I have multiple strings that are similar to the following pattern:
dat<-("00000000AAAAAAAAAA0AAAAAAAAAA0AAAAAAAAAAAAAAAAAAAAAAAAD0")
I need to change all 0 values to "." before the first character value within a string. My desired output in this example would be:
"........AAAAAAAAAA0AAAAAAAAAA0AAAAAAAAAAAAAAAAAAAAAAAAD0".
I tried using gsub to accomplish this task:
gsub("\\G([^_\\d]*)\\d", ".\\1", dat, perl=T)
Unfortunately it changed all of the 0s to "." instead of the 0s preceding the first "A".
Can someone please help me with this issue?
CodePudding user response:
If you wish to simply replace each leading 0 with a ., you can use
gsub("\\G0", ".", dat, perl=TRUE)
Here, \G0 matches a 0 char at the start of string, and then every time after a successful match. See this regex demo.

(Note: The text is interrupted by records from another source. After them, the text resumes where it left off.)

(** One round of the loop. *)
Lemma decode_step fuel pre x0 x1 x2 x3 tail n d zs k m l :
  bytes_ok l -> (0 < length l <= 3)%nat -> length zs = length l ->
  (if bool_decide (length l = 3%nat) then blen (d ++ l) <= m else m = blen (d ++ l)) -> blen pre < n < 2 ^ 31 ->
  let t := triple_of (nth 0 l 0) (nth 1 l 0) (nth 2 l 0) in
  means x0 (digit t 3) -> means x1 (digit t 2) -> means x2 (digit t 1) -> means x3 (digit t 0) ->
  decode_loop (S fuel) (pre ++ [x0; x1; x2; x3] ++ tail) n (d ++ zs ++ k) m (blen pre) (blen d) =
  decode_loop fuel (pre ++ [x0; x1; x2; x3] ++ tail) n (d ++ l ++ k) m (blen (pre ++ [x0; x1; x2; x3])) (blen (d ++ l)).
Proof.
  intros B Hl Hz Hm Hn t M0 M1 M2 M3. cbn [decode_loop]. pose proof (blen_nonneg pre). rewrite i32_small by lia. if_case.
  rewrite (sextets_at pre x0 x1 x2 x3 tail _ _ _ _ _ M0 M1 M2 M3). cbv zeta.
  assert (forall i, is_byte (nth i l 0)) as Hb.
  { intros i. destruct (nth_in_or_default i l 0) as [Hi| ->]; [|done]. unfold bytes_ok in B. rewrite Forall_forall in B. by apply B, list_elem_of_In. }
  rewrite digits_u32 by by apply triple_range. destruct (octets_of_triple _ _ _ (Hb 0%nat) (Hb 1%nat) (Hb 2%nat)) as (E0 & E1 & E2).
  by rewrite (put_octets l).
Qed.

Lemma decode_loop_end fuel data n e m j : 0 <= n < 2 ^ 31 -> decode_loop fuel data n e m n j = Ret e.
Proof. intros. destruct fuel; cbn [decode_loop]; rewrite i32_small by done; by rewrite Z.ltb_irrefl. Qed.

Lemma means_letter v : 0 <= v < 64 -> means (letter v) v.
Proof. by right. Qed.

Lemma means_padding t k : (t / 2 ^ (6 * k)) mod 64 = 0 -> means EQUALS (digit t k).
Proof. by left. Qed.

(** The four characters of the last group and of a full one. *)
Lemma quad_means a b c : let t := triple_of a b c in
  means (letter (digit t 3)) (digit t 3) /\ means (letter (digit t 2)) (digit t 2) /\ means (letter (digit t 1)) (digit t 1) /\
  means (letter (digit t 0)) (digit t 0).
Proof. cbv zeta. split_and!; apply means_letter, digit_range. Qed.

Lemma decode_loop_spec l : forall fuel pre tail d,
  bytes_ok l -> (length (b64 l) <= fuel)%nat -> blen (pre ++ b64 l) < 2 ^ 31 ->
  decode_loop fuel (pre ++ b64 l ++ tail) (blen (pre ++ b64 l)) (d ++ zeros (length l)) (blen (d ++ l)) (blen pre) (blen d) = Ret (d ++ l).
Proof.
  induction l as [|a|a b|a b c r IH] using by_threes; intros fuel pre tail d B F L; pose proof (blen_nonneg pre).
  - change (b64 []) with (@nil Z) in *. change (zeros (length [])) with (@nil Z). rewrite !app_nil_r in *.
    by rewrite decode_loop_end by lia.
  - destruct (quad_means a 0 0) as (M3 & M2 & _). destruct fuel as [|fuel]; [simpl in F; lia|].
    change (b64 [a]) with [letter (digit (triple_of a 0 0) 3); letter (digit (triple_of a 0 0) 2); EQUALS; EQUALS] in *.
    rewrite <- (app_nil_r (zeros _)), (decode_step _ _ _ _ _ _ _ _ _ _ _ _ [a]); try done; try (apply means_padding; unfold triple_of; cbn [nth]; Z.div_mod_to_equations; lia).
    { rewrite decode_loop_end by (split; [apply blen_nonneg|done]). by rewrite app_nil_r. } { simpl. lia. }
    rewrite blen_app in *. unfold blen in *. simpl in *. lia.
  - destruct (quad_means a b 0) as (M3 & M2 & M1 & _). destruct fuel as [|fuel]; [simpl in F; lia|].
    change (b64 [a; b]) with [letter (digit (triple_of a b 0) 3); letter (digit (triple_of a b 0) 2); letter (digit (triple_of a b 0) 1); EQUALS] in *.
    rewrite <- (app_nil_r (zeros _)), (decode_step _ _ _ _ _ _ _ _ _ _ _ _ [a; b]); try done; try (apply means_padding; unfold triple_of; cbn [nth]; Z.div_mod_to_equations; lia).
    { rewrite decode_loop_end by (split; [apply blen_nonneg|done]). by rewrite app_nil_r. } { simpl. lia. }
    rewrite blen_app in *. unfold blen in *. simpl in *. lia.
  - destruct (quad_means a b c) as (M3 & M2 & M1 & M0). destruct fuel as [|fuel]; [simpl in F; lia|].
    change (b64 (a :: b :: c :: r)) with (quad a b c ++ b64 r) in *. change (a :: b :: c :: r) with ([a; b; c] ++ r) in *.
    apply Forall_app in B as [B1 B2]. rewrite <- (app_assoc (quad a b c)).
    change (zeros (length ([a; b; c] ++ r))) with ([0; 0; 0] ++ zeros (length r)).
    change (quad a b c) with [letter (digit (triple_of a b c) 3); letter (digit (triple_of a b c) 2); letter (digit (triple_of a b c) 1);
      letter (digit (triple_of a b c) 0)] in *. set (q := [letter _; _; _; _]) in *. assert (blen q = 4) as Lq by done.
    pose proof (fun X0 X1 => decode_step fuel pre _ _ _ _ (b64 r ++ tail) (blen (pre ++ q ++ b64 r)) d [0; 0; 0] (zeros (length r)) (blen (d ++ [a; b; c] ++ r))
      [a; b; c] B1 ltac:(simpl; lia) eq_refl X0 X1 M3 M2 M1 M0) as D. fold q in D. rewrite D; clear D;
      [|cbn; rewrite !blen_app; unfold blen; simpl; lia|rewrite !blen_app in *; pose proof (blen_nonneg (b64 r)); lia].
    replace (pre ++ q ++ b64 r ++ tail) with ((pre ++ q) ++ b64 r ++ tail) by by rewrite <- app_assoc.
    rewrite !(app_assoc pre q (b64 r)), !(app_assoc d [a; b; c]) in *. apply IH; [done| |done]. rewrite length_app in F. change (length q) with 4%nat in F. lia.
Qed.
(* ===== verification/KHash.v ===== *)
(** The hash table behind the maps of sessions and of reserved sockets:
    server/ns_turn_khash.h, instantiated for 64-bit keys, and [ur_map] of
    server/ns_turn_maps.c.

    Cells of the arrays of keys and values that were never written are [None];
    reading one is undefined.  The flags are two bits a cell in words of 32
    bits.  [malloc] and [realloc] do not fail; the mutex of [ur_map] is not
    modelled. *)

From stdpp Require Import base option numbers list.
From S2P Require Import Prelude TurnMaps.

Definition __ac_HASH_PRIME_SIZE : nat := 32.
Definition __ac_prime_list : list Z :=
  [0; 3; 11; 23; 53;
   97; 193; 389; 769; 1543;
   3079; 6151; 12289; 24593; 49157;
   98317; 196613; 393241; 786433; 1572869;
   3145739; 6291469; 12582917; 25165843; 50331653;
   100663319; 201326611; 402653189; 805306457; 1610612741;
   3221225473; 4294967291].

(** ** Flags *)
Definition flag_shift (i : Z) : Z := Z.shiftl (Z.land i 15) 1.
Definition flag_word (flag : list Z) (i : Z) : outcome Z := at_index flag (Z.to_nat (Z.shiftr i 4)).
Definition flag_put (flag : list Z) (i : Z) (f : Z -> Z) : outcome (list Z) :=
  w ← flag_word flag i; Ret (<[Z.to_nat (Z.shiftr i 4) := f w]> flag).

Definition __ac_isempty (flag : list Z) (i : Z) : outcome bool :=
  w ← flag_word flag i; Ret (truthy (Z.land (Z.shiftr w (flag_shift i)) 2)).
Definition __ac_isdel (flag : list Z) (i : Z) : outcome bool :=
  w ← flag_word flag i; Ret (truthy (Z.land (Z.shiftr w (flag_shift i)) 1)).
Definition __ac_iseither (flag : list Z) (i : Z) : outcome bool :=
  w ← flag_word flag i; Ret (truthy (Z.land (Z.shiftr w (flag_shift i)) 3)).
Definition __ac_set_isempty_false (flag : list Z) (i : Z) : outcome (list Z) :=
  flag_put flag i (fun w => Z.ldiff w (Z.shiftl 2 (flag_shift i))).
Definition __ac_set_isboth_false (flag : list Z) (i : Z) : outcome (list Z) :=
  flag_put flag i (fun w => Z.ldiff w (Z.shiftl 3 (flag_shift i))).
Definition __ac_set_isdel_true (flag : list Z) (i : Z) : outcome (list Z) :=
  flag_put flag i (fun w => Z.lor w (Z.shiftl 1 (flag_shift i))).

(** [(khint_t)(n * 0.77 + 0.5)]: the numbers of the list are odd, so that the
    exact value is never an integer and the rounding of the double does not
    change its integral part. *)
Definition hash_upper (n : Z) : Z := (n * 77 + 50) / 100.

Definition kh_int64_hash_func (key : Z) : Z :=
  u32 (Z.lxor (Z.lxor (Z.shiftr key 33) key) (u64 (Z.shiftl key 11))).

Section khash.
Context {V : Type}.

Record khash : Type := KHash {
  n_buckets : Z;
  kh_size : Z;
  n_occupied : Z;
  upper_bound : Z;
  kh_flags : list Z;
  kh_keys : list (option Z);
  kh_vals : list (option V) }.

Definition kh_init : khash := KHash 0 0 0 0 [] [] [].

Definition cell {A} (l : list (option A)) (i : Z) : outcome A :=
  x ← at_index l (Z.to_nat i);
  match x with Some a => Ret a | None => UB end.
Definition set_cell {A} (l : list (option A)) (i : Z) (a : A) : outcome (list (option A)) :=
  _ ← at_index l (Z.to_nat i); Ret (<[Z.to_nat i := Some a]> l).

Definition umod (a b : Z) : outcome Z := if b =? 0 then UB else Ret (a mod b).

(** The next place of the probe. *)
Definition probe_next (n inc i : Z) : Z :=
  let s := u32 (i + inc) in if s >=? n then u32 (s - n) else s.

(** [!isempty(i) && (isdel(i) || keys[i] != key)] *)
Definition other_cell (h : khash) (key i : Z) : outcome bool :=
  e ← __ac_isempty (kh_flags h) i;
  if (e : bool) then Ret false else
  d ← __ac_isdel (kh_flags h) i;
  if (d : bool) then Ret true else
  k ← cell (kh_keys h) i;
  Ret (negb (k =? key)).

Fixpoint get_loop (fuel : nat) (h : khash) (key inc last i : Z) : outcome Z :=
  match fuel with
  | O => NoFuel
  | S f =>
      go ← other_cell h key i;
      if (go : bool) then
        let i := probe_next (n_buckets h) inc i in
        if i =? last then Ret (n_buckets h) else get_loop f h key inc last i
      else x ← __ac_iseither (kh_flags h) i; Ret (if (x : bool) then n_buckets h else i)
  end.

Definition kh_get (h : khash) (key : Z) : outcome Z :=
  if truthy (n_buckets h) then
    let k := kh_int64_hash_func key in
    i ← umod k (n_buckets h);
    inc ← umod k (u32 (n_buckets h - 1));
    get_loop (S (Z.to_nat (n_buckets h))) h key (u32 (1 + inc)) i i
  else Ret 0.

(** ** Growing and rehashing in place *)
Fixpoint prime_index (t : nat) (new_n_buckets : Z) : outcome nat :=
  p ← at_index __ac_prime_list t;
  if p >? new_n_buckets then match t with O => UB | S t => prime_index t new_n_buckets end else Ret t.

(** What is moved: the old and the new flags, the keys and the values. *)
Record rehash : Type := Rehash {
  rh_flags : list Z;
  rh_new : list Z;
  rh_keys : list (option Z);
  rh_vals : list (option V) }.

Fixpoint empty_loop (fuel : nat) (new_flags : list Z) (new_n inc i : Z) : outcome Z :=
  match fuel with
  | O => NoFuel
  | S f =>
      e ← __ac_isempty new_flags i;
      if (e : bool) then Ret i else empty_loop f new_flags new_n inc (probe_next new_n inc i)
  end.

(** The pair gets its place; one that is there and not yet moved is kicked out
    and gets another. *)
Fixpoint kick_loop (fuel : nat) (n new_n : Z) (r : rehash) (key : Z) (val : V) : outcome rehash :=
  match fuel with
  | O => NoFuel
  | S f =>
      let k := kh_int64_hash_func key in
      i ← umod k new_n;
      inc ← umod k (u32 (new_n - 1));
      i ← empty_loop (S (Z.to_nat new_n)) (rh_new r) new_n (u32 (1 + inc)) i;
      new_flags ← __ac_set_isempty_false (rh_new r) i;
      x ← (if i <? n then __ac_iseither (rh_flags r) i else Ret true);
      if negb x then
        key' ← cell (rh_keys r) i;
        keys ← set_cell (rh_keys r) i key;
        val' ← cell (rh_vals r) i;
        vals ← set_cell (rh_vals r) i val;
        flags ← __ac_set_isdel_true (rh_flags r) i;
        kick_loop f n new_n (Rehash flags new_flags keys vals) key' val'
      else
        keys ← set_cell (rh_keys r) i key;
        vals ← set_cell (rh_vals r) i val;
        Ret (Rehash (rh_flags r) new_flags keys vals)
  end.

Fixpoint move_loop (todo : nat) (j n new_n : Z) (r : rehash) : outcome rehash :=
  match todo with
  | O => Ret r
  | S t =>
      x ← __ac_iseither (rh_flags r) j;
      r ← (if (x : bool) then Ret r
           else
             key ← cell (rh_keys r) j;
             val ← cell (rh_vals r) j;
             flags ← __ac_set_isdel_true (rh_flags r) j;
             kick_loop (S (Z.to_nat n)) n new_n (Rehash flags (rh_new r) (rh_keys r) (rh_vals r)) key val);
      move_loop t (j + 1) n new_n r
  end.

Definition realloc_cells {A} (l : list (option A)) (n : Z) : list (option A) :=
  take (Z.to_nat n) l ++ replicate (Z.to_nat n - length l) None.

Definition grow_cells {A} (n new_n : Z) (l : list (option A)) : list (option A) := if n <? new_n then realloc_cells l new_n else l.
Definition shrink_cells {A} (n new_n : Z) (l : list (option A)) : list (option A) := if n >? new_n then realloc_cells l new_n else l.

Definition kh_resize (h : khash) (new_n_buckets : Z) : outcome khash :=
  t ← prime_index (__ac_HASH_PRIME_SIZE - 1) new_n_buckets;
  new_n ← at_index __ac_prime_list (S t);
  if kh_size h >=? hash_upper new_n then Ret h
  else
    let new_flags := replicate (Z.to_nat (Z.shiftr new_n 4 + 1)) 0xaaaaaaaa in
    let n := n_buckets h in
    r ← move_loop (Z.to_nat n) 0 n new_n (Rehash (kh_flags h) new_flags (grow_cells n new_n (kh_keys h)) (grow_cells n new_n (kh_vals h)));
    Ret (KHash new_n (kh_size h) (kh_size h) (hash_upper new_n) (rh_new r) (shrink_cells n new_n (rh_keys r)) (shrink_cells n new_n (rh_vals r))).

(** ** Insertion and removal *)

(** The place where the search ends, the last deleted cell on the way and the
    place chosen when the search came round; [n_buckets] for none. *)
Fixpoint put_loop (fuel : nat) (h : khash) (key inc last i site : Z) : outcome (Z * Z * Z) :=
  match fuel with
  | O => NoFuel
  | S f =>
      go ← other_cell h key i;
      if (go : bool) then
        d ← __ac_isdel (kh_flags h) i;
        let site := if (d : bool) then i else site in
        let i := probe_next (n_buckets h) inc i in
        if i =? last then Ret (i, site, site) else put_loop f h key inc last i site
      else Ret (i, site, n_buckets h)
  end.

Definition put_place (h : khash) (key : Z) : outcome Z :=
  let n := n_buckets h in
  let k := kh_int64_hash_func key in
  i ← umod k n;
  e ← __ac_isempty (kh_flags h) i;
  if (e : bool) then Ret i else
  inc ← umod k (u32 (n - 1));
  '(i, site, x) ← put_loop (S (Z.to_nat n)) h key (u32 (1 + inc)) i i n;
  if x =? n then
    e ← __ac_isempty (kh_flags h) i;
    Ret (if e && negb (site =? n) then site else i)
  else Ret x.

(** The place, the table and [*ret]. *)
Definition kh_put (h : khash) (key : Z) : outcome (Z * khash * Z) :=
  h ← (if n_occupied h >=? upper_bound h then
         if n_buckets h >? u32 (Z.shiftl (kh_size h) 1) then kh_resize h (u32 (n_buckets h - 1)) else kh_resize h (u32 (n_buckets h + 1))
       else Ret h);
  x ← put_place h key;
  e ← __ac_isempty (kh_flags h) x;
  d ← __ac_isdel (kh_flags h) x;
  if (e || d : bool) then
    keys ← set_cell (kh_keys h) x key;
    flags ← __ac_set_isboth_false (kh_flags h) x;
    Ret (x, KHash (n_buckets h) (u32 (kh_size h + 1)) (if e then u32 (n_occupied h + 1) else n_occupied h) (upper_bound h) flags keys (kh_vals h),
         if e then 1 else 2)
  else Ret (x, h, 0).

Definition kh_del (h : khash) (x : Z) : outcome khash :=
  if x =? n_buckets h then Ret h else
  b ← __ac_iseither (kh_flags h) x;
  if (b : bool) then Ret h else
  flags ← __ac_set_isdel_true (kh_flags h) x;
  Ret (KHash (n_buckets h) (u32 (kh_size h - 1)) (n_occupied h) (upper_bound h) flags (kh_keys h) (kh_vals h)).

Definition kh_exist (h : khash) (x : Z) : outcome bool := b ← __ac_iseither (kh_flags h) x; Ret (negb b).

Definition set_value (h : khash) (x : Z) (v : V) : outcome khash :=
  vals ← set_cell (kh_vals h) x v;
  Ret (KHash (n_buckets h) (kh_size h) (n_occupied h) (upper_bound h) (kh_flags h) (kh_keys h) vals).

(** * ur_map *)
Record ur_map : Type := UrMapOf { um_h : khash; um_magic : Z }.

Definition ur_map_create : ur_map := UrMapOf kh_init MAGIC_HASH.
Definition ur_map_valid (map : ur_map) : bool := um_magic map =? MAGIC_HASH.
Definition with_h (map : ur_map) (h : khash) : ur_map := UrMapOf h (um_magic map).

Definition ur_map_put (map : ur_map) (key : Z) (value : V) : outcome (Z * ur_map) :=
  if negb (ur_map_valid map) then Ret (-1, map) else
  let h := um_h map in
  k ← kh_get h key;
  h ← (if k =? n_buckets h then Ret h else kh_del h k);
  '(k, h, ret) ← kh_put h key;
  if truthy ret then h ← set_value h k value; Ret (0, with_h map h)
  else h ← kh_del h k; Ret (-1, with_h map h).

(** The cell of the key, when it has one. *)
Definition ur_map_find (map : ur_map) (key : Z) : outcome (option Z) :=
  if negb (ur_map_valid map) then Ret None else
  k ← kh_get (um_h map) key;
  if k =? n_buckets (um_h map) then Ret None
  else e ← kh_exist (um_h map) k; Ret (if (e : bool) then Some k else None).

Definition ur_map_get (map : ur_map) (key : Z) : outcome (option V) :=
  k ← ur_map_find map key;
  match k with Some k => v ← cell (kh_vals (um_h map)) k; Ret (Some v) | None => Ret None end.

(** The answer, the map and the value given to [delfunc]. *)
Definition ur_map_del (map : ur_map) (key : Z) : outcome (bool * ur_map * option V) :=
  k ← ur_map_find map key;
  match k with
  | Some k => v ← cell (kh_vals (um_h map)) k; h ← kh_del (um_h map) k; Ret (true, with_h map h, Some v)
  | None => Ret (false, map, None)
  end.

Definition ur_map_exist (map : ur_map) (key : Z) : outcome bool :=
  k ← ur_map_find map key; Ret (match k with Some _ => true | None => false end).

(** [NULL] afterwards, when the map is valid. *)
Definition ur_map_free (map : ur_map) : option ur_map := if ur_map_valid map then None else Some map.

Definition ur_map_size (map : ur_map) : Z := if ur_map_valid map then kh_size (um_h map) else 0.

(** [func] changes [arg] and stops the walk with [true]. *)
Fixpoint foreach_loop {A} (todo : nat) (k : Z) (h : khash) (func : A -> Z -> V -> A * bool) (arg : A) : outcome (A * bool) :=
  match todo with
  | O => Ret (arg, false)
  | S t =>
      e ← kh_exist h k;
      if (e : bool) then
        key ← cell (kh_keys h) k;
        v ← cell (kh_vals h) k;
        let '(arg, stop) := func arg key v in
        if (stop : bool) then Ret (arg, true) else foreach_loop t (k + 1) h func arg
      else foreach_loop t (k + 1) h func arg
  end.

Definition ur_map_foreach_arg {A} (map : ur_map) (func : A -> Z -> V -> A * bool) (arg : A) : outcome (A * bool) :=
  if ur_map_valid map then foreach_loop (Z.to_nat (n_buckets (um_h map))) 0 (um_h map) func arg else Ret (arg, false).
End khash.
Arguments khash : clear implicits.
Arguments rehash : clear implicits.
Arguments ur_map : clear implicits.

If you need to replace each 0 in a string before the first letter you can use
gsub("\\G[^\\p{L}0]*\\K0", ".", dat, perl=TRUE)
Here, \G matches start of string or end of the preceding successful match, [^\p{L}0]* matches zero or more chars other than a letter and 0, then \K omits the matched text, and then 0 matches the 0 char and it is replaced with a .. See this regex demo.
See the R demo online:
dat <- c("00000000AAAAAAAAAA0AAAAAAAAAA0AAAAAAAAAAAAAAAAAAAAAAAAD0","102030405000AZD")
gsub("\\G0", ".", dat, perl=TRUE)
## [1] "........AAAAAAAAAA0AAAAAAAAAA0AAAAAAAAAAAAAAAAAAAAAAAAD0"
## [2] "102030405000AZD"
gsub("\\G[^\\p{L}0]*\\K0", ".", dat, perl=TRUE)
## [1] "........AAAAAAAAAA0AAAAAAAAAA0AAAAAAAAAAAAAAAAAAAAAAAAD0"
## [2] "1.2.3.4.5...AZD"
CodePudding user response:
This is really hard. So I tried to do it with a custom function:
library(stringr)
dat<-("00000000AAAAAAAAAA0AAAAAAAAAA0AAAAAAAAAAAAAAAAAAAAAAAAD0")
Zero_Replacer <- function(x) {
x <- str_split(x, '[A-Za-z]', 2)
x[[1]][1] <- str_replace_all(x[[1]][1], "0", ".")
paste0(x[[1]][1], x[[1]][2])
}
Zero_Replacer(dat)
Output:
[1] "........AAAAAAAAA0AAAAAAAAAA0AAAAAAAAAAAAAAAAAAAAAAAAD0"